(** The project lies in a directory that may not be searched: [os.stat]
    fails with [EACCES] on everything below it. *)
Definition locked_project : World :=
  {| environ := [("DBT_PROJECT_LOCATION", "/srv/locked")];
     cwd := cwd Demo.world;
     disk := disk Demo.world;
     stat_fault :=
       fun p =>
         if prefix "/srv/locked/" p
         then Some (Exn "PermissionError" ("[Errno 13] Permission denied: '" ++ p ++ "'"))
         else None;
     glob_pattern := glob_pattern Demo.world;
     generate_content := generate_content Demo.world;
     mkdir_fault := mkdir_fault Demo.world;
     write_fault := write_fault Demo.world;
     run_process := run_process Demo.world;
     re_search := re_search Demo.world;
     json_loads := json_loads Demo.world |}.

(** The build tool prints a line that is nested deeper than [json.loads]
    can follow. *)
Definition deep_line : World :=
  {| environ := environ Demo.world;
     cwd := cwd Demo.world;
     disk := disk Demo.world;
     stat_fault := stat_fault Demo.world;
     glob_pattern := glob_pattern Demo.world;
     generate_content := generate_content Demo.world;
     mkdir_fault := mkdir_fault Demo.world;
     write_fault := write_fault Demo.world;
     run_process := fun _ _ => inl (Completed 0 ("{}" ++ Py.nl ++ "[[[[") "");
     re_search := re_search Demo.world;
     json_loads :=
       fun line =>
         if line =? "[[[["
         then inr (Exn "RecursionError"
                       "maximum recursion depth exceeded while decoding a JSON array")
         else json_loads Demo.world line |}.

...

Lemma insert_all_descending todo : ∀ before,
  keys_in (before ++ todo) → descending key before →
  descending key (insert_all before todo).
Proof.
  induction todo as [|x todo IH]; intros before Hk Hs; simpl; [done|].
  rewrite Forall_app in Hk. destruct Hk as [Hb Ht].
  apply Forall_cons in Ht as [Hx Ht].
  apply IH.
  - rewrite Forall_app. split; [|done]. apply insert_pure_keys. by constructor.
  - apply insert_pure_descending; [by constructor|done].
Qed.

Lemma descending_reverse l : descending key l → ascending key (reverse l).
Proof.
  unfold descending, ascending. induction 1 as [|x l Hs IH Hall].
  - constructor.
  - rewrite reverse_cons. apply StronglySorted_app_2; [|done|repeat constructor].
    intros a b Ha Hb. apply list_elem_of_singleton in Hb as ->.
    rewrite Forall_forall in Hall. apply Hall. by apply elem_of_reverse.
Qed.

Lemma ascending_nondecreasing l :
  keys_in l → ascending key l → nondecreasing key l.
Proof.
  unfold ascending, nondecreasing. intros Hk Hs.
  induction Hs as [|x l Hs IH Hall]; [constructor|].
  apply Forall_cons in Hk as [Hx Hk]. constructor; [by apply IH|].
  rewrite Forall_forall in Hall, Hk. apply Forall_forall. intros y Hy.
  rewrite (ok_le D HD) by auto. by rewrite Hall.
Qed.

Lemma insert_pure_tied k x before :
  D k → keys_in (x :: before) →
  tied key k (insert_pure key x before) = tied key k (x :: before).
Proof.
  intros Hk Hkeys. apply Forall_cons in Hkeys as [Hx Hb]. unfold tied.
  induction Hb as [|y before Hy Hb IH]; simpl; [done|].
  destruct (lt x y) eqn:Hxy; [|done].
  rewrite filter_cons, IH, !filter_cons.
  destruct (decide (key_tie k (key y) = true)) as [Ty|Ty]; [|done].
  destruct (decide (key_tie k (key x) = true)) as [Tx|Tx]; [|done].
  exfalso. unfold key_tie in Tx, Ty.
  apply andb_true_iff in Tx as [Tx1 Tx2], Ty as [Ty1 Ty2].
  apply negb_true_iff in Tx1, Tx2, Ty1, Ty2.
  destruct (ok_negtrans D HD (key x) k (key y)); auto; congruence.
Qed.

## Problem statement:
If a line in the listing holds the word "environ", copy it out.

## Solution to the exercise:
  {| environ := [("DBT_PROJECT_LOCATION", "/srv/locked")];
  {| environ := environ Demo.world;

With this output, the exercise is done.